Every line in the entries where "length" is found should be copied.

Top of Entries shown

(** *** [datetime.replace] with a dictionary of keyword arguments

    The keywords are checked against the parameters of [replace] before
    any field changes.  The clock fields are rewritten in place; the
    date keywords, [tzinfo] and [fold] are parameters of [replace] too,
    but need a calendar and are never passed by this program. *)
Definition replace_clock_keywords : list string :=
  ["hour"; "minute"; "second"; "microsecond"]%string.
Definition replace_other_keywords : list string :=
  ["year"; "month"; "day"; "tzinfo"; "fold"]%string.

Definition mem (k : string) (l : list string) : bool :=
  existsb (String.eqb k) l.

Definition replace_field (t : Z) (kw : string * Z) : Res Z :=
  let (k, v) := kw in
  if String.eqb k "hour" then
    if (0 <=? v) && (v <=? 23)
    then Ok (t - Datetime.hour t * Datetime.HOUR + v * Datetime.HOUR)
    else Raise ValueError
  else if String.eqb k "minute" then
    if (0 <=? v) && (v <=? 59)
    then Ok (t - Datetime.minute t * Datetime.MINUTE + v * Datetime.MINUTE)
    else Raise ValueError
  else if String.eqb k "second" then
    if (0 <=? v) && (v <=? 59)
    then Ok (t - Datetime.second t * Datetime.SECOND + v * Datetime.SECOND)
    else Raise ValueError
  else if String.eqb k "microsecond" then
    if (0 <=? v) && (v <=? 999999)
    then Ok (t - Datetime.microsecond t + v)
    else Raise ValueError
  else Raise Unmodelled.

Fixpoint replace_fields (t : Z) (kwargs : list (string * Z)) : Res Z :=
  match kwargs with
  | [] => Ok t
  | kw :: rest => let+ t' := replace_field t kw in replace_fields t' rest
  end.

Definition replace (t : Z) (kwargs : list (string * Z)) : Res Z :=
  if forallb (fun kw => mem (fst kw) (replace_clock_keywords ++ replace_other_keywords))
             kwargs
  then replace_fields t kwargs
  else Raise TypeError.

End Py.

(** *** [sorted] and [min] over objects compared with their own [__lt__]

    Both built-ins ask only [x < y], and a comparison that raises ends
    them.  [sorted] is CPython's list sort as it runs on fewer than 64
    elements: the run at the front is found by [count_run] and reversed
    when it descends, and [binarysort] inserts the rest one by one.  On 64
    elements and more CPython merges several runs built this way; the
    merging is not modelled. *)

Module Builtins.
Section Compare.

Context {A : Type} (lt : A -> A -> Res bool).

(** The length of the run that goes on after [prev]. *)
Fixpoint descending_run (prev : A) (l : list A) : Res nat :=
  match l with
  | [] => Ok 0%nat
  | x :: l' =>
      let+ b := lt x prev in
      if b then let+ n := descending_run x l' in Ok (S n) else Ok 0%nat
  end.

Fixpoint ascending_run (prev : A) (l : list A) : Res nat :=
  match l with
  | [] => Ok 0%nat
  | x :: l' =>
      let+ b := lt x prev in
      if b then Ok 0%nat else let+ n := ascending_run x l' in Ok (S n)
  end.

Definition count_run (l : list A) : Res (nat * bool) :=
  match l with
  | [] => Ok (0%nat, false)
  | [_] => Ok (1%nat, false)
  | x :: y :: l' =>
      let+ b := lt y x in
      if b then let+ n := descending_run y l' in Ok (S (S n), true)
      else let+ n := ascending_run y l' in Ok (S (S n), false)
  end.

(** The loop of [binarysort] that narrows [l, r) down to the place of
    [pivot] in the sorted prefix; [r - l] shrinks at every turn, and
    [fuel] starts at that difference. *)
Fixpoint bisect (fuel : nat) (sorted_prefix : list A) (pivot : A)
         (l r : nat) : Res nat :=
  match fuel with
  | O => Ok l
  | S fuel' =>
      if (l <? r)%nat then
        let p := (l + (r - l) / 2)%nat in
        match sorted_prefix !! p with
        | Some x =>
            let+ b := lt pivot x in
            if b then bisect fuel' sorted_prefix pivot l p
            else bisect fuel' sorted_prefix pivot (S p) r
        | None => Ok l
        end
      else Ok l
  end.

Fixpoint binarysort (sorted_prefix rest : list A) : Res (list A) :=
  match rest with
  | [] => Ok sorted_prefix
  | pivot :: rest' =>
      let n := length sorted_prefix in
      let+ pos := bisect n sorted_prefix pivot 0 n in
      binarysort (take pos sorted_prefix ++ pivot :: drop pos sorted_prefix)
                 rest'
  end.

Definition sorted (l : list A) : Res (list A) :=
  if (length l <? 2)%nat then Ok l
  else
    let+ run := count_run l in
    let (n, descending) := run in
    let front := if descending then rev (take n l) else take n l in
    binarysort front (drop n l).

(** [min] keeps the first item until a later one is less than it. *)
Fixpoint min_from (best : A) (l : list A) : Res A :=
  match l with
  | [] => Ok best
  | item :: l' =>
      let+ b := lt item best in
      min_from (if b then item else best) l'
  end.

(** [min] of an empty list raises [ValueError]. *)
Definition min (l : list A) : Res A :=
  match l with
  | [] => Raise ValueError
  | first :: l' => min_from first l'
  end.

End Compare.
End Builtins.

(** ** Jobs *)

(** What one call of a job's action does: it returns a value or raises. *)
Inductive Outcome : Type :=
| Returns (value : Z)
| Throws (payload : Z).

(** A job's action is opaque to the scheduler; what a call does may depend
    on when it is made, given here by the number of clock readings taken
    before it. *)
Definition Action : Type := nat -> Outcome.

Module Job.

Record t := mk {
  interval : Z;
  period : option Z;
  unit : option Unit;
  job_func : option Action;
  last_run : option Z;
  next_run : option Z;
  at_time : option Time
}.

Definition __init__ (interval : Z) : t :=
  {| interval := interval; period := None; unit := None; job_func := None;
     last_run := None; next_run := None; at_time := None |}.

Bottom of Entries shown

■ Answer box ■
(** The length of the run that goes on after [prev]. *)
      let n := length sorted_prefix in
  if (length l <? 2)%nat then Ok l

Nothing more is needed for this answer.